A Alpine, equipe de Fórmula 1 controlada pelo Grupo Renault, passou a ser avaliada em US$ 3,5 bilhões nas conversas que tratam da possível venda da fatia de 24% hoje detida pela empresa de investimentos Otro Capital. A nova cifra foi revelada por Flavio Briatore em entrevista ao podcast “In Conversation With”, do The Race Business.
Ao comentar a estimativa da revista Forbes, que havia fixado o valor da escuderia em US$ 2,45 bilhões, Briatore rebateu: “Temos uma oferta pelos 24% da Otro com avaliação de US$ 3,2 bilhões. Estamos trabalhando com US$ 3,5 bilhões”. O ex-dirigente lembrou que, nessa base, a equipe representaria entre 40% e 50% do valor total do Grupo Renault, calculado em US$ 8,3 bilhões.

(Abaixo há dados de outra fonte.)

Lemma nth_map2 {B C : Type} (f : A -> B -> C) (a : list A) (b : list B)
  (i : nat) (da : A) (db : B) (d : C) :
  (i < length a)%nat -> (i < length b)%nat ->
  nth i (map2 f a b) d = f (nth i a da) (nth i b db).
Proof.
  revert b i; induction a as [|x a IH]; intros [|y b] [|i]; simpl;
    intros Ha Hb; try lia; auto.
  apply IH; lia.
Qed.

Lemma roll_length (a : list A) (shift : Z) : length (roll a shift) = length a.
Proof.
  destruct a as [|x a]; [reflexivity|].
  unfold roll. rewrite length_app, Nat.add_comm, <- length_app.
  now rewrite firstn_skipn.
Qed.

(** Entry [i] of [np.roll(a, shift)] is entry [(i - shift) mod n] of [a]. *)
Lemma nth_roll (a : list A) (shift : Z) (i : nat) (d : A) :
  (i < length a)%nat ->
  nth i (roll a shift) d
  = nth (Z.to_nat ((Z.of_nat i - shift) mod Z.of_nat (length a))) a d.
Proof.
  intros Hi. destruct a as [|x a]; [simpl in Hi; lia|].
  unfold roll.
  set (l := x :: a) in *. set (n := Z.of_nat (length l)).
  assert (Hn : (0 < n)%Z) by (unfold n; lia).
  rewrite <- Zminus_mod_idemp_r.
  pose proof (Z.mod_pos_bound shift n Hn) as Hm.
  set (m := (shift mod n)%Z) in *.
  assert (Hcut : (Z.to_nat (n - m) <= length l)%nat) by (unfold n; lia).
  assert (Hsk : length (skipn (Z.to_nat (n - m)) l) = Z.to_nat m)
    by (rewrite length_skipn; unfold n in *; lia).
  destruct (Z_lt_le_dec (Z.of_nat i) m) as [Hlt|Hge].
  - rewrite app_nth1 by lia.
    rewrite nth_skipn. f_equal.
    assert (E : ((Z.of_nat i - m) mod n = Z.of_nat i - m + n)%Z).
    { symmetry. apply (Z.mod_unique _ _ (-1)%Z); lia. }
    rewrite E. lia.
  - rewrite app_nth2 by lia. rewrite Hsk.
    rewrite nth_firstn.
    assert (E : ((Z.of_nat i - m) mod n = Z.of_nat i - m)%Z).
    { apply Z.mod_small. unfold n in *. lia. }
    rewrite E.
    replace (Z.to_nat (Z.of_nat i - m)) with (i - Z.to_nat m)%nat by lia.
    destruct (Nat.ltb_spec (i - Z.to_nat m) (Z.to_nat (n - m))) as [_|H];
      [reflexivity|unfold n in *; lia].
Qed.

Lemma update_length (a : list A) (j : nat) (v : A) :
  length (update a j v) = length a.
Proof.
  revert j; induction a as [|x a IH]; intros [|j]; simpl; auto.
Qed.

Lemma nth_update_eq (a : list A) (j : nat) (v d : A) :
  (j < length a)%nat -> nth j (update a j v) d = v.
Proof.
  revert j; induction a as [|x a IH]; intros [|j]; simpl; intros H;
    try lia; auto.
  apply IH; lia.
Qed.

Lemma nth_update_neq (a : list A) (i j : nat) (v d : A) :
  i <> j -> nth i (update a j v) d = nth i a d.
Proof.
  revert i j; induction a as [|x a IH]; intros [|i] [|j]; simpl; intros H;
    try congruence; auto.
Qed.

Lemma setitem_first (a : list A) (v : A) :
  a <> [] -> setitem a 0 v = Ok (update a 0 v).
Proof.
  destruct a as [|x a]; [congruence|]. intros _. unfold setitem.
  cbn [length Z.ltb Z.compare].
  destruct (Z.ltb_spec 0 (Z.of_nat (S (length a)))); [reflexivity|lia].
Qed.

Lemma setitem_last (a : list A) (v : A) :
  a <> [] -> setitem a (-1) v = Ok (update a (length a - 1) v).
Proof.
  destruct a as [|x a]; [congruence|]. intros _. unfold setitem.
  change (-1 <? 0)%Z with true. cbv iota.
  destruct (Z.leb_spec 0 (-1 + Z.of_nat (length (x :: a)))) as [_|H];
    [|simpl length in H; lia].
  destruct (Z.ltb_spec (-1 + Z.of_nat (length (x :: a)))
              (Z.of_nat (length (x :: a)))) as [_|H]; [|lia].
  cbn [andb]. f_equal. f_equal. simpl length. lia.
Qed.

Lemma setitem_empty (i : Z) (v : A) : setitem [] i v = Raise IndexError.
Proof.
  unfold setitem. simpl length. change (Z.of_nat 0) with 0%Z.
  set (j := if (i <? 0)%Z then (i + 0)%Z else i).
  destruct ((0 <=? j) && (j <? 0))%Z eqn:E; [|reflexivity].
  apply andb_prop in E as [E1 E2].
  apply Z.leb_le in E1. apply Z.ltb_lt in E2. lia.
Qed.

End Arrays.

(** ** The loop body, entry by entry *)

Section StepFacts.

Context {F : Type} {N : Num F}.
Open Scope num_scope.

Variables D dt dx C_left C_right : F.

Lemma laplacian_length (C : list F) : length (laplacian C) = length C.
Proof.
  unfold laplacian.
  rewrite !map2_length, !roll_length, length_map. lia.
Qed.

(** At an interior index the rotations deliver the two array neighbours. *)
Lemma nth_laplacian_interior (C : list F) (i : nat) :
  (1 <= i)%nat -> (i + 1 < length C)%nat ->
  nth i (laplacian C) zero
  = (nth (i + 1) C zero - two * nth i C zero) + nth (i - 1) C zero.
Proof.
  intros H1 H2. unfold laplacian.
  rewrite (nth_map2 add _ _ _ zero zero zero);
    [|rewrite map2_length, roll_length, length_map; lia
     |rewrite roll_length; lia].
  rewrite (nth_map2 sub _ _ _ zero zero zero);
    [|rewrite roll_length; lia|rewrite length_map; lia].
  rewrite !nth_roll by lia.
  replace (nth i (map (mul two) C) zero) with (two * nth i C zero)
    by (rewrite (nth_indep (map (mul two) C) zero (two * zero))
          by (rewrite length_map; lia);
        now rewrite map_nth).
  rewrite !Z.mod_small by lia.
  now replace (Z.to_nat (Z.of_nat i - -1)) with (i + 1)%nat by lia;
    replace (Z.to_nat (Z.of_nat i - 1)) with (i - 1)%nat by lia.
Qed.

Lemma updated_length (k : F) (C : list F) : length (updated k C) = length C.
Proof.
  unfold updated. rewrite map2_length, length_map, laplacian_length. lia.
Qed.
(** * Verification of the bulk uploader [upload_script.js]

    The script reads [companies.json], stages one [set] per company into a
    single Firestore write batch, commits the batch once and prints the
    result.  The development below embeds the script in a small state and
    exception monad over an explicit world (remote store, console, wire) and
    proves the properties the specification states about it. *)

From stdpp Require Import base strings gmap list pretty.

Set Warnings "-register-all".

(** ** Data *)

(** The values [JSON.parse] produces.  Numbers keep their literal text: the
    script never computes with them. *)
Inductive json :=
| JNull
| JBool (b : bool)
| JNum (lit : string)
| JStr (s : string)
| JArr (items : list json)
| JObj (fields : gmap string json).

(** What a property read yields: [None] is JavaScript's [undefined]. *)
Abbreviation jsvalue := (option json).

(** A document is addressed by its collection and its id. *)
Abbreviation DocumentReference := (string * string)%type.

(** One staged [set]: the target and the full document to store there. *)
Abbreviation write := (DocumentReference * json)%type.

(** A write batch holds its staged writes in staging order. *)
Abbreviation WriteBatch := (list write).

Inductive error :=
| TypeError (msg : string)
| MalformedRecord (documentPath : jsvalue)
| StoreUnavailable (detail : string)
| CommitRejected (detail : string).

(** How the store answers the one commit of a run. *)
Inductive commit_reply :=
| Applied
| Refused (e : error).

(** What travelled over the network: each commit request with its answer. *)
Inductive request :=
| Commit (writes : WriteBatch) (reply : commit_reply).

Inductive line :=
| Log (text : string)
| Error (label : string) (e : error).

Record world := World {
  firestore : gmap DocumentReference json;
  console : list line;
  wire : list request
}.

(** ** The effect monad: state that survives an exception *)

Inductive result (A : Type) :=
| Ok (a : A)
| Throw (e : error).
Arguments Ok {A} a.
Arguments Throw {A} e.

Definition M (A : Type) : Type := world → result A * world.

#[global] Instance M_mret : MRet M := λ A a w, (Ok a, w).

Definition throw {A} (e : error) : M A := λ w, (Throw e, w).

#[global] Instance M_bind : MBind M := λ A B k m w,
  match m w with
  | (Ok a, w') => k a w'
  | (Throw e, w') => (Throw e, w')
  end.

Definition try_catch {A} (body : M A) (handler : error → M A) : M A :=
  λ w, match body w with
       | (Ok a, w') => (Ok a, w')
       | (Throw e, w') => handler e w'
       end.

(** [forEach] with a callback that updates an accumulator it closes over. *)
Fixpoint forEach {A B} (f : B → A → M B) (acc : B) (xs : list A) : M B :=
  match xs with
  | [] => mret acc
  | x :: xs' => acc' ← f acc x; forEach f acc' xs'
  end.

(** ** The console *)

Definition console_log (text : string) : M unit :=
  λ w, (Ok tt, World (firestore w) (console w ++ [Log text]) (wire w)).

Definition console_error (label : string) (e : error) : M unit :=
  λ w, (Ok tt, World (firestore w) (console w ++ [Error label e]) (wire w)).

(** ** JavaScript property read [company.companyName] *)

Definition companyName (company : json) : M jsvalue :=
  match company with
  | JNull => throw (TypeError "Cannot read properties of null")
  | JObj fields => mret (fields !! "companyName")
  | _ => mret None
  end.

(** ** The store client *)

(** Modelled from the spec: the Firestore client ([firebase-admin]) is an
    external collaborator whose code is not part of the repository.  Deriving
    the document key fails with [MalformedRecord] when the identity is
    missing or empty; the identity is a non-empty string used verbatim as the
    document key. *)
Definition doc (collectionPath : string) (documentPath : jsvalue)
  : M DocumentReference :=
  match documentPath with
  | Some (JStr id) =>
      if decide (id = "") then throw (MalformedRecord documentPath)
      else mret (collectionPath, id)
  | _ => throw (MalformedRecord documentPath)
  end.

(** Modelled from the spec: [batch()] constructs an empty atomic write
    batch. *)
Definition db_batch : WriteBatch := [].

(** Modelled from the spec: [batch.set] stages a full-document overwrite; it
    is purely local to the batch object. *)
Definition batch_set (batch : WriteBatch) (docRef : DocumentReference)
    (data : json) : M WriteBatch :=
  mret (batch ++ [(docRef, data)]).

(** A [set] replaces the whole document under its key. *)
Definition apply_write (σ : gmap DocumentReference json) (op : write)
  : gmap DocumentReference json :=
  <[op.1 := op.2]> σ.

Definition apply_writes (writes : WriteBatch)
    (σ : gmap DocumentReference json) : gmap DocumentReference json :=
  foldl apply_write σ writes.

(** Modelled from the spec: [batch.commit] sends the batch once; the store
    either durably applies every staged write atomically or rejects the
    whole batch.  [reply] is the answer of the store, which the script does
    not control.  The writes of an applied batch take effect in the order
    they were staged, as in Firestore. *)
Definition batch_commit (reply : commit_reply) (batch : WriteBatch) : M unit :=
  λ w,
    let wire' := wire w ++ [Commit batch reply] in
    match reply with
    | Applied =>
        (Ok tt, World (apply_writes batch (firestore w)) (console w) wire')
    | Refused e => (Throw e, World (firestore w) (console w) wire')
    end.

(** ** The script *)

Definition stage (batch : WriteBatch) (company : json) : M WriteBatch :=
  name ← companyName company;
  docRef ← doc "targetCompanies" name;
  batch_set batch docRef company.

Definition uploadCompanies (reply : commit_reply) (companies : list json)
  : M unit :=
  console_log "Starting company upload...";;
  batch ← forEach stage db_batch companies;
  try_catch
    (batch_commit reply batch;;
     console_log ("Successfully uploaded " +:+ pretty (length companies)
                  +:+ " companies to Firestore!"))
    (λ e, console_error "Error uploading companies:" e).

(** The script ends with a bare [uploadCompanies();]: it never sets an exit
    code itself, so the process ends with status 0 when the promise resolves
    and with Node's status 1 for an unhandled rejection. *)
Definition exit_status (completion : result unit) : nat :=
  match completion with
  | Ok _ => 0
  | Throw _ => 1
  end.

(** ** Vocabulary of the specification *)

(** The usable identity of a record: its [companyName] when that is a
    non-empty string. *)
Definition identity (company : json) : option string :=
  match company with
  | JObj fields =>
      match fields !! "companyName" with
      | Some (JStr id) => if decide (id = "") then None else Some id
      | _ => None
      end
  | _ => None
  end.

(** A record object whose [companyName] is missing or is the empty string. *)
Definition missing_or_empty (fields : gmap string json) : Prop :=
  fields !! "companyName" = None ∨ fields !! "companyName" = Some (JStr "").

Definition well_formed (companies : list json) : Prop :=
  Forall (λ c, is_Some (identity c)) companies.

#[global] Instance well_formed_dec (companies : list json) :
  Decision (well_formed companies).
Proof. unfold well_formed. apply _. Defined.

Definition identities (companies : list json) : list string :=
  omap identity companies.

Definition target (id : string) : DocumentReference := ("targetCompanies", id).

(** The keys a run addresses. *)
Definition targeted (companies : list json) : gset DocumentReference :=
  list_to_set (target <$> identities companies).

(** The write the script stages for a record with a usable identity. *)
Definition write_of (company : json) : option write :=
  id ← identity company; Some (target id, company).

Definition staged (companies : list json) : WriteBatch :=
  omap write_of companies.

(** A run succeeds when it runs to the end and its commit is applied. *)
Definition successful (reply : commit_reply) (companies : list json)
    (w : world) : Prop :=
  reply = Applied ∧ (uploadCompanies reply companies w).1 = Ok ().

(** Commits the store applied: the mutation events visible on the network. *)
Definition is_mutation (r : request) : bool :=
  match r with
  | Commit _ Applied => true
  | Commit _ (Refused _) => false
  end.

Definition mutations (reqs : list request) : nat :=
  length (filter is_mutation reqs).

(** The error a record without a usable identity raises while it is staged:
    the property read fails on [null], the client refuses any other path. *)
Definition refusal (company : json) : error :=
  match company with
  | JNull => TypeError "Cannot read properties of null"
  | JObj fields => MalformedRecord (fields !! "companyName")
  | _ => MalformedRecord None
  end.

Definition starting : line := Log "Starting company upload...".

Definition uploaded (n : nat) : line :=
  Log ("Successfully uploaded " +:+ pretty n +:+ " companies to Firestore!").

Definition failed (e : error) : line := Error "Error uploading companies:" e.

(** The reading of the empty-input property under which the run always
    reports success: count 0 is printed, the store is untouched, and either
    no commit goes out or one with nothing in it. *)
Definition empty_upload_succeeds (reply : commit_reply) (w : world) : Prop :=
  let run := uploadCompanies reply [] w in
  console run.2 =
    console w ++ [Log "Starting company upload...";
                  Log "Successfully uploaded 0 companies to Firestore!"] ∧
  firestore run.2 = firestore w ∧
  (wire run.2 = wire w ∨ ∃ r, wire run.2 = wire w ++ [Commit [] r]).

A Otro Capital adquiriu os 24% da Alpine em 2023 por US$ 200 milhões, negócio que na época avaliava a formação francesa em cerca de US$ 900 milhões. Entre os investidores da gestora estão nomes como o ator Ryan Reynolds, o jogador de futebol americano Travis Kelce e o golfista Rory McIlroy.
Dois anos depois da entrada no capital, a Otro busca repassar sua participação. Segundo Briatore, Christian Horner, ex-chefe da Red Bull, apresentou proposta, mas o valor pedido gira em torno da avaliação feita quando o fundo ingressou no negócio.
Apesar da movimentação, documentos arquivados no Reino Unido indicam que a Otro não pode negociar livremente sua fatia antes de setembro de 2026. Além disso, a Renault detém direito de veto sobre qualquer transação.
Para Briatore, um futuro sócio deve contribuir além do aporte financeiro: “Espero alguém que traga tecnologia ou apoio financeiro adicional. Mas vejo dificuldade em comprar 24% sem acordo com a maioria. Para a equipe, não muda: hoje é a Otro, amanhã pode ser outra pessoa”.
O CEO do Grupo Renault, Francois Provost, reforçou a intenção de manter o controle da escuderia. À agência Press Association, em junho, ele afirmou que não há tratativas com Horner e destacou: “Queremos conservar o comando da equipe de Fórmula 1, seja quem for o sucessor da Otro. Essa questão não altera nossa gestão”.